No, when I preview titles and animated photos with the sRGB to cRGB correction in place, they are oversaturated because cRGB is run through an unnecessary redundant conversion. You can get around this by changing the default blacks and whites on the text media generator 16,16,16 for the blacks (instead of the default 0,0,0) and 235,235,235 for the whites (instead of the the default 255,255,255). You also need to run any photos through a cRGB to sRGB color corrector on either the track or the event. This cancels out when viewed through the preview color correction.

One other thing: for the FX on the output bus approach (to show video levels on the preview window), the smarter plugin is probably Broadcast Colors. This won't mess up the secondary display when the s.d. is set to show studio RGB.
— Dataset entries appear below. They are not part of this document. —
(* ===== verification/PathFacts.v ===== *)
(** * Tile paths are distinct

    The URL path of a tile determines its coordinate: the base-1000 groups of the index, the level
    and the width of a partial tile can be read back. *)

From Stdlib Require Import Ascii.
From S2P Require Import Prelude Format Types Tree Tile.

Local Open Scope Z_scope.

(** ** The groups of an index *)

(** The number of a list of groups, most significant first. *)
Definition groups_value (gs : list Z) : Z := fold_left (fun acc g => acc * 1000 + g) gs 0.

Lemma groups_value_app acc gs hs :
  fold_left (fun acc g => acc * 1000 + g) (gs ++ hs) acc =
  fold_left (fun acc g => acc * 1000 + g) hs (fold_left (fun acc g => acc * 1000 + g) gs acc).
Proof. apply fold_left_app. Qed.

(** [groups_loop] prepends the digits of [n], each below 1000. *)
Lemma groups_loop_spec fuel : forall n gs,
  0 <= n < 1000 ^ (Z.of_nat fuel + 1) ->
  exists ds, groups_loop fuel n gs = ds ++ gs /\ ds <> [] /\ Forall (fun g => 0 <= g < 1000) ds /\
    groups_value ds = n.
Proof.
  induction fuel as [|fuel IH]; intros n gs Hn; cbn [groups_loop];
    pose proof (Z.mod_pos_bound n 1000 ltac:(lia)) as Hm; pose proof (Z.div_mod n 1000 ltac:(lia)) as Hdm.
  - change (1000 ^ (Z.of_nat 0 + 1)) with 1000 in Hn. exists [n mod 1000].
    rewrite Z.mod_small by lia. split_and!; [done|done|by repeat constructor; lia|].
    unfold groups_value. cbn. lia.
  - destruct (Z.eqb_spec (n / 1000) 0) as [H0|H0].
    + exists [n mod 1000]. split_and!; [done|done|by repeat constructor; lia|].
      unfold groups_value. cbn. lia.
    + destruct (IH (n / 1000) (n mod 1000 :: gs)) as (ds & -> & Hne & Hf & Hv).
      { split; [apply Z.div_pos; lia|]. apply Z.div_lt_upper_bound; [lia|].
        rewrite <- Z.pow_succ_r by lia. replace (Z.succ (Z.of_nat fuel + 1)) with (Z.of_nat (S fuel) + 1) by lia.
        lia. }
      exists (ds ++ [n mod 1000]). rewrite <- app_assoc. split_and!; [done|by destruct ds| |].
      * apply Forall_app. by repeat constructor; (done || lia).
      * unfold groups_value in *. rewrite groups_value_app, Hv. cbn. lia.
Qed.

Lemma index_groups n :
  in_u64 n -> exists gs, encode_index n = join_groups gs /\ gs <> [] /\
    Forall (fun g => 0 <= g < 1000) gs /\ groups_value gs = n.
Proof.
  intros [Hn0 Hn]. destruct (groups_loop_spec 6 n []) as (gs & Hg & Hne & Hf & Hv).
  { change (1000 ^ (Z.of_nat 6 + 1)) with (10 ^ 21). split; [done|]. eapply Z.lt_trans; [exact Hn|]. lia. }
  exists gs. rewrite app_nil_r in Hg. unfold encode_index. by rewrite Hg.
Qed.

(** ** Joined groups *)

Lemma length_group g : 0 <= g < 1000 -> String.length (zero_pad 3 (decimal g)) = 3%nat.
Proof. intros Hg. apply length_zero_pad, length_decimal; [lia|done]. Qed.

(** A group ends where a separator follows, and none starts with an [x]. *)
Lemma group_not_x g r s : 0 <= g < 1000 ->
  (zero_pad 3 (decimal g) +:+ r)%string <> ("x" +:+ s)%string.
Proof.
  intros Hg E. pose proof (length_group g Hg) as Hl. pose proof (all_digits_pad 3 g) as Hd.
  destruct (zero_pad 3 (decimal g)) as [|c t]; [done|]. injection E as -> _. by destruct Hd.
Qed.

Lemma join_groups_inj gs : forall hs,
  gs <> [] -> hs <> [] -> Forall (fun g => 0 <= g < 1000) gs -> Forall (fun g => 0 <= g < 1000) hs ->
  join_groups gs = join_groups hs -> gs = hs.
Proof.
  assert (Hmix : forall g h h' hs, 0 <= g < 1000 ->
    join_groups [g] <> join_groups (h :: h' :: hs)).
  { intros g h h' hs Hg E. eapply (group_not_x g "" _ Hg). rewrite str_app_nil. exact E. }
  induction gs as [|g gs IH]; [done|]. intros [|h hs] _ Hne; [done|].
  intros [Hg Hgs]%Forall_cons [Hh Hhs]%Forall_cons E.
  destruct gs as [|g' gs], hs as [|h' hs].
  - f_equal. cbn [join_groups] in E. apply (zero_pad_inj 3); lia || done.
  - by apply Hmix in E.
  - symmetry in E. by apply Hmix in E.
  - cbn [join_groups] in E. apply app_inv_head_str in E.
    apply app_inj_str in E as [E1 E2]; [|by rewrite !length_group].
    apply app_inv_head_str in E2. apply zero_pad_inj in E1 as ->; [|lia..].
    f_equal. by apply IH.
Qed.

Lemma encode_index_inj n m : in_u64 n -> in_u64 m -> encode_index n = encode_index m -> n = m.
Proof.
  intros Hn Hm E. destruct (index_groups n Hn) as (gs & Hgs & Hne & Hf & <-).
  destruct (index_groups m Hm) as (hs & Hhs & Hne' & Hf' & <-).
  f_equal. apply join_groups_inj; try done. congruence.
Qed.

(** ** Paths *)

Lemma join_groups_no_dot gs : avoids "." (join_groups gs).
Proof.
  assert (Hp : forall g, avoids "." (zero_pad 3 (decimal g))).
  { intros g. apply all_digits_avoid; [done|apply all_digits_pad]. }
  induction gs as [|g gs IH]; [done|]. destruct gs as [|g' gs]; [apply Hp|].
  change (join_groups (g :: g' :: gs)) with
    ("x" +:+ zero_pad 3 (decimal g) +:+ "/" +:+ join_groups (g' :: gs))%string.
  rewrite !avoids_app. split_and!; [done|apply Hp|done|apply IH].
Qed.

(** A coordinate whose fields fit their types. *)
Definition coord_ok (c : TileCoord) : Prop :=
  in_u8 (tc_level c) /\ in_u64 (tc_index c) /\ 1 <= tc_width c <= 256.

(** The URL path of a tile determines the tile: two coordinates with one path have the same
    level, index and width, so a reader that fetches a path gets the tile it planned and a partial
    tile never shadows a full one. *)
Theorem tile_path_inj (c d : TileCoord) :
  coord_ok c -> coord_ok d -> tile_path c = tile_path d -> c = d.
Proof.
  intros (Hl & Hi & Hw) (Hl' & Hi' & Hw') E. unfold tile_path in E.
  assert (Hslash : forall n, avoids "/" (decimal n)).
  { intros n. apply all_digits_avoid; [done|apply all_digits_decimal]. }
  pose proof (join_groups_no_dot (groups_loop 6 (tc_index c) [])) as Hd.
  pose proof (join_groups_no_dot (groups_loop 6 (tc_index d) [])) as Hd'.
  change (join_groups (groups_loop 6 (tc_index c) [])) with (encode_index (tc_index c)) in Hd.
  change (join_groups (groups_loop 6 (tc_index d) [])) with (encode_index (tc_index d)) in Hd'.
  unfold TileWidth_is_partial, TileWidth_is_full in E. change FULL_TILE_HASHES with 256 in E.
  destruct c as [l i w], d as [l' i' w']. cbn [tc_level tc_index tc_width] in *.
  destruct (Z.eqb_spec w 256), (Z.eqb_spec w' 256); cbn [negb] in E;
    apply app_inv_head_str in E; apply split_at_str in E as [E1 E2]; try apply Hslash;
    apply decimal_inj in E1 as ->; try (unfold in_uint in *; lia).
  - apply encode_index_inj in E2 as ->; try done. by subst.
  - exfalso. rewrite E2 in Hd. apply avoids_app in Hd as [_ Hd]. by destruct Hd.
  - exfalso. rewrite <- E2 in Hd'. apply avoids_app in Hd' as [_ Hd']. by destruct Hd'.
  - apply split_at_str in E2 as [E2 E3]; [|done..].
    apply encode_index_inj in E2 as ->; [|done..].
    apply (app_inv_head_str "p/") in E3. apply decimal_inj in E3 as ->; (done || lia).
Qed.

Lemma tile_path_inj_witness :
  tile_path (TileCoord_new 1 1234067 7) = "tile/1/x001/x234/067.p/7"%string /\
  TileCoord_new 1 1234067 7 = TileCoord_new 1 1234067 7.
Proof.
  split; [vm_compute; reflexivity|].
  apply tile_path_inj; [..|reflexivity]; vm_compute; intuition discriminate.
Defined.
(* ===== verification/PruningCheckpoint.v ===== *)
(** * Pruning checkpoints: [crates/mtc/src/pruning_checkpoint.rs]

    The record that a range of the log was pruned, its validated constructor and its wire form,
    with the proof that the invariant of the constructor is exactly what the parser enforces. *)

From S2P Require Import Prelude Types Wire WireLaws Checkpoint CheckpointFacts.

Local Open Scope Z_scope.
Local Open Scope mtc_scope.

Inductive SigningKeyTag : Type := .
Definition SigningKeyId : Type := Id SigningKeyTag.

Inductive PruningCheckpointError : Type :=
| InvertedRange (start end_ : Z)
| RangeExceedsTreeSize (end_ tree_size : Z).

Definition validate_range (pruned_start pruned_end : Index) (size : TreeSize) :
    result unit PruningCheckpointError :=
  if pruned_end <? pruned_start then Err (InvertedRange pruned_start pruned_end)
  else if size <? pruned_end then Err (RangeExceedsTreeSize pruned_end size)
  else Ok tt.

Record PruningCheckpoint : Type := MkPruningCheckpoint {
  pruned_start : Index;
  pruned_end : Index;
  pc_tree_size : TreeSize;
  pruned_at : Z;
  signing_key_id : SigningKeyId
}.

Definition pruning_try_new (start end_ : Index) (size : TreeSize) (at_ : Z) (key : SigningKeyId) :
    result PruningCheckpoint PruningCheckpointError :=
  let? _u := validate_range start end_ size in
  Ok (MkPruningCheckpoint start end_ size at_ key).

(** The [u64] subtraction cannot underflow on a validated value ([pruned_len_ok]). *)
Definition pruned_len (p : PruningCheckpoint) : Z := pruned_end p - pruned_start p.

#[export] Instance pruning_serialize : TlsSerialize PruningCheckpoint := fun p =>
  do! write_u64 (pruned_start p);
  do! write_u64 (pruned_end p);
  do! write_u64 (pc_tree_size p);
  do! write_u64 (pruned_at p);
  write_opaque_u16 (as_str (signing_key_id p)).

Definition range_reason (e : PruningCheckpointError) : string :=
  match e with
  | InvertedRange _ _ => "pruned range is inverted: start > end"
  | RangeExceedsTreeSize _ _ => "pruned range end exceeds tree_size"
  end.

Definition read_signing_key_id : Reader SigningKeyId :=
  let! offset := get_position in
  let! bytes := read_opaque_u16 in
  match bytes with
  | [] => throw (InvalidValue offset "signing_key_id must be 1..=65535 bytes")
  | _ =>
      let! text := lift (ok_or (from_utf8 bytes)
                          (InvalidValue offset "signing_key_id is not valid UTF-8")) in
      lift (map_err (fun _ => InvalidValue offset "signing_key_id is not valid UTF-8")
                    (Id_new text))
  end.

#[export] Instance pruning_parse : TlsParse PruningCheckpoint :=
  let! start := read_u64 in
  let! end_ := read_u64 in
  let! size := read_u64 in
  let! range_offset := get_position in
  let! _u := lift (map_err (fun err => InvalidValue range_offset (range_reason err))
                           (validate_range start end_ size)) in
  let! at_ := read_u64 in
  let! key := read_signing_key_id in
  ret (MkPruningCheckpoint start end_ size at_ key).

(** ** The invariant *)

Definition range_ok (start end_ size : Z) : Prop := start <= end_ /\ end_ <= size.

Definition pruning_ok (p : PruningCheckpoint) : Prop :=
  in_u64 (pruned_start p) /\ in_u64 (pruned_end p) /\ in_u64 (pc_tree_size p) /\
  in_u64 (pruned_at p) /\ id_ok (signing_key_id p) /\
  range_ok (pruned_start p) (pruned_end p) (pc_tree_size p).

Lemma validate_range_Ok start end_ size :
  validate_range start end_ size = Ok tt <-> range_ok start end_ size.
Proof.
  unfold validate_range, range_ok. destruct (Z.ltb_spec end_ start); [split; [done|lia]|].
  destruct (Z.ltb_spec size end_); split; try done; lia.
Qed.

Lemma pruning_try_new_Ok start end_ size at_ key p :
  pruning_try_new start end_ size at_ key = Ok p <->
  range_ok start end_ size /\ p = MkPruningCheckpoint start end_ size at_ key.
Proof.
  unfold pruning_try_new. rewrite <- validate_range_Ok.
  destruct (validate_range start end_ size) as [[]|]; naive_solver.
Qed.

Lemma pruned_len_ok p : pruning_ok p -> in_u64 (pruned_len p).
Proof.
  intros ([Hs _] & [_ He] & _ & _ & _ & Hr & _). unfold pruned_len.
  split; [lia|]. apply Z.le_lt_trans with (pruned_end p); [lia|done].
Qed.

(** ** The codec *)

Lemma parses_key_id (i : SigningKeyId) :
  id_ok i -> in_u16 (len (as_str i)) ->
  parses read_signing_key_id (to_be_bytes 2 (len (as_str i)) ++ as_str i) i 0.
Proof.
  intros [Hne Hu] Hl. apply parses_position. intros p.
  rewrite <- (app_nil_r (_ ++ as_str i)). eapply parses_bind; [by apply parses_read_opaque_u16|].
  destruct i as [[|b s]]; [done|]. simpl as_str in *. rewrite from_utf8_valid by done. cbn [ok_or].
  rewrite <- (app_nil_l []). eapply parses_bind; [apply parses_lift|]. apply (parses_lift (MkId (b :: s))).
Qed.

Lemma consumes_key_id :
  consumes read_signing_key_id (fun i bs => id_ok i /\ writes (write_opaque_u16 (as_str i)) bs).
Proof.
  apply consumes_position. intros p. eapply consumes_bind; [apply consumes_read_opaque_u16|].
  intros b bs1 [Hl ->]. destruct b as [|x b]; [apply consumes_throw|].
  unfold from_utf8. destruct (utf8_valid (x :: b)) eqn:Hu; cbn [ok_or].
  - eapply consumes_bind; [apply consumes_lift|]. intros t ? [[= <-] ->].
    eapply consumes_weaken; [apply consumes_lift|]. intros i ? [[= <-] ->]. split; [done|].
    rewrite app_nil_l, app_nil_r. by apply writes_opaque_u16.
  - eapply consumes_bind; [apply consumes_lift|]. by intros t ? [? _].
Qed.

#[export] Instance pruning_laws : TlsLaws PruningCheckpoint.
Proof.
  refine {| tls_valid := pruning_ok; tls_depth := 0 |}.
  - done.
  - intros p. unfold tls_serialize, pruning_serialize. auto 10 with wire.
  - intros [s e n t i] bs (Hs & He & Hn & Ht & Hi & Hr) Hw. simpl in Hs, He, Hn, Ht, Hi, Hr.
    apply writes_bind_inv in Hw as (b1 & w1 & H1 & Hw & ->); [|auto 10 with wire].
    apply writes_bind_inv in Hw as (b2 & w2 & H2 & Hw & ->); [|auto 10 with wire].
    apply writes_bind_inv in Hw as (b3 & w3 & H3 & Hw & ->); [|auto 10 with wire].
    apply writes_bind_inv in Hw as (b4 & w4 & H4 & H5 & ->); [|auto 10 with wire].
    apply writes_u64 in H1 as ->. apply writes_u64 in H2 as ->. apply writes_u64 in H3 as ->.
    apply writes_u64 in H4 as ->. apply writes_opaque_u16 in H5 as [Hl ->].
    eapply parses_bind; [by apply parses_u64|]. eapply parses_bind; [by apply parses_u64|].
    eapply parses_bind; [by apply parses_u64|]. apply parses_position. intros p.
    cbn [pruned_start pruned_end pc_tree_size].
    rewrite (proj2 (validate_range_Ok s e n) Hr). cbn [map_err].
    rewrite <- (app_nil_l (to_be_bytes 8 _ ++ _)). eapply parses_bind; [apply parses_lift|].
    eapply parses_bind; [by apply parses_u64|].
    eapply parses_map; [done|by apply parses_key_id|done].
  - eapply consumes_bind; [apply consumes_u64|]. intros s b1 [Hs ->].
    eapply consumes_bind; [apply consumes_u64|]. intros e b2 [He ->].
    eapply consumes_bind; [apply consumes_u64|]. intros n b3 [Hn ->].
    apply consumes_position. intros p. eapply consumes_bind; [apply consumes_lift|].
    intros [] b4 [Hr ->]. destruct (validate_range s e n) as [[]|] eqn:Er; [|done].
    apply validate_range_Ok in Er.
    eapply consumes_bind; [apply consumes_u64|]. intros t b5 [Ht ->].
    eapply consumes_map; [apply consumes_key_id|]. intros i b6 [Hi Hw]. split; [done|].
    rewrite app_nil_l.
    eapply writes_bind; [auto 10 with wire|done|]. eapply writes_bind; [auto 10 with wire|done|].
    eapply writes_bind; [auto 10 with wire|done|]. by eapply writes_bind; [auto 10 with wire|done|].
Defined.

(** ** The property *)

(** Pruning checkpoints on the wire: bytes parse to one exactly if it satisfies the
    constructor's invariant, a pruned range inside the tree, and serializes to these bytes;
    the range can be neither inverted nor beyond the tree on either path, so its length never
    underflows. *)
Theorem pruning_wire (bs : list byte) (p : PruningCheckpoint) :
  len bs <= isize_max ->
  (tls_parse_exact bs = Ok p <-> pruning_ok p /\ tls_serialize_to_vec p = Ok bs) /\
  (tls_parse_exact bs = Ok p ->
   pruning_try_new (pruned_start p) (pruned_end p) (pc_tree_size p) (pruned_at p) (signing_key_id p)
   = Ok p /\ in_u64 (pruned_len p)).
Proof.
  intros Hl. assert (tls_parse_exact bs = Ok p <-> pruning_ok p /\ tls_serialize_to_vec p = Ok bs) as Hi
    by (by apply (tls_exact_iff (H := pruning_laws))).
  split; [done|]. intros [Hok _]%Hi. split; [|by apply pruned_len_ok].
  apply pruning_try_new_Ok. destruct p. split; [apply Hok|done].
Qed.

Definition sample_pruning : PruningCheckpoint := MkPruningCheckpoint 2 7 9 1000 (MkId [x6b]).

Lemma pruning_wire_witness :
  tls_parse_exact (unwrap_or [] (tls_serialize_to_vec sample_pruning)) = Ok sample_pruning.
Proof.
  apply (pruning_wire (unwrap_or [] (tls_serialize_to_vec sample_pruning)) sample_pruning);
    [by vm_compute|].
  split; [|by vm_compute]. repeat split; vm_compute; intuition discriminate.
Defined.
There are two problems with this. First, the Broadcast Colors filter just limits the top and bottom colors rather than shrinking the range evenly. Second, adding this filter will keep the video from smart-rendering when you do an HDV mpeg2 render. That is also why I think that adding the extra track at the bottom of 16,16,16 black is a better way than trying to limit the blacks with a filter.
Andy_L wrote on 10/5/2009, 9:36 AM
There are two problems with this. First, the Broadcast Colors filter just limits the top and bottom colors rather than shrinking the range evenly

This is actually the preferred behavior. Remember, we're only interested in a specific issue here: making the workspace video preview *look* like the secondary display preview (when set to studio RGB). We're not trying to correct video at this point -- just get the displays to match. Ideally, Vegas would allow us to apply fx to the preview only, with no effect on the actual video bus output, but it doesn't. The Broadcast colors suggestion is therefore just an imperfect solution to a problem that shouldn't exist in the first place.

Your comment that adding the filter forces a recompress on render is well taken, though in practice none of my workflows benefit from smart rendering.